From the first line onward, reproduce the records exactly; the final line to include is the one holding "(** The flags".

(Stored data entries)
┌────────

Lemma direction_register_roundtrip_witness :
  exists n', writeDirectionReg exNode 8 0x76543210 = Some n' /\ readDirectionReg n' 8 = Some 0x76543210.
Proof.
  destruct (direction_register_roundtrip exNode 8 0x76543210) as (n' & E & H & _);
    [cbn; lia | reflexivity |].
  exists n'. split; [exact E |]. rewrite H. reflexivity.
Defined.

(** ** Which registers exist *)

(** The registers a program may access. *)
Definition accessible (node : Node) (num : Z) : bool :=
  let numXLinks := Z.min (zlength (xLinks node)) 32 in
  (num =? NODE_ID) || (num =? CLK_DIVIDER) ||
  (bool_decide (type node = XS1_G) && (num =? DEVICE_ID3)) ||
  (negb (bool_decide (type node = XS1_G)) && (DIMENSION_DIRECTION_0 <=? num) &&
    (num <? DIMENSION_DIRECTION_0 + (nodeNumberBits node + 7) / 8)) ||
  ((SLINK_0 <=? num) && (num <? SLINK_0 + numXLinks)) ||
  ((XLINK_0 <=? num) && (num <? XLINK_0 + numXLinks)).

(** The flags of [size] registers are those of the set [P]. *)
Definition flagged (P : Z -> bool) (size : Z) (l : list Z) : Prop :=
  zlength l = size /\ forall i, 0 <= i < size -> array_get l i = Some (if P i then REG_RW else 0).

Lemma flagged_ext P Q size l : (forall i, P i = Q i) -> flagged P size l -> flagged Q size l.
Proof. intros HPQ [L H]. split; [done |]. intros i Hi. by rewrite <- HPQ, H. Qed.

└────────

# REPLY:
Lemma direction_register_roundtrip_witness :
  exists n', writeDirectionReg exNode 8 0x76543210 = Some n' /\ readDirectionReg n' 8 = Some 0x76543210.
Proof.
  destruct (direction_register_roundtrip exNode 8 0x76543210) as (n' & E & H & _);
    [cbn; lia | reflexivity |].
  exists n'. split; [exact E |]. rewrite H. reflexivity.
Defined.

(** ** Which registers exist *)

(** The registers a program may access. *)
Definition accessible (node : Node) (num : Z) : bool :=
  let numXLinks := Z.min (zlength (xLinks node)) 32 in
  (num =? NODE_ID) || (num =? CLK_DIVIDER) ||
  (bool_decide (type node = XS1_G) && (num =? DEVICE_ID3)) ||
  (negb (bool_decide (type node = XS1_G)) && (DIMENSION_DIRECTION_0 <=? num) &&
    (num <? DIMENSION_DIRECTION_0 + (nodeNumberBits node + 7) / 8)) ||
  ((SLINK_0 <=? num) && (num <? SLINK_0 + numXLinks)) ||
  ((XLINK_0 <=? num) && (num <? XLINK_0 + numXLinks)).

(** The flags of [size] registers are those of the set [P]. *)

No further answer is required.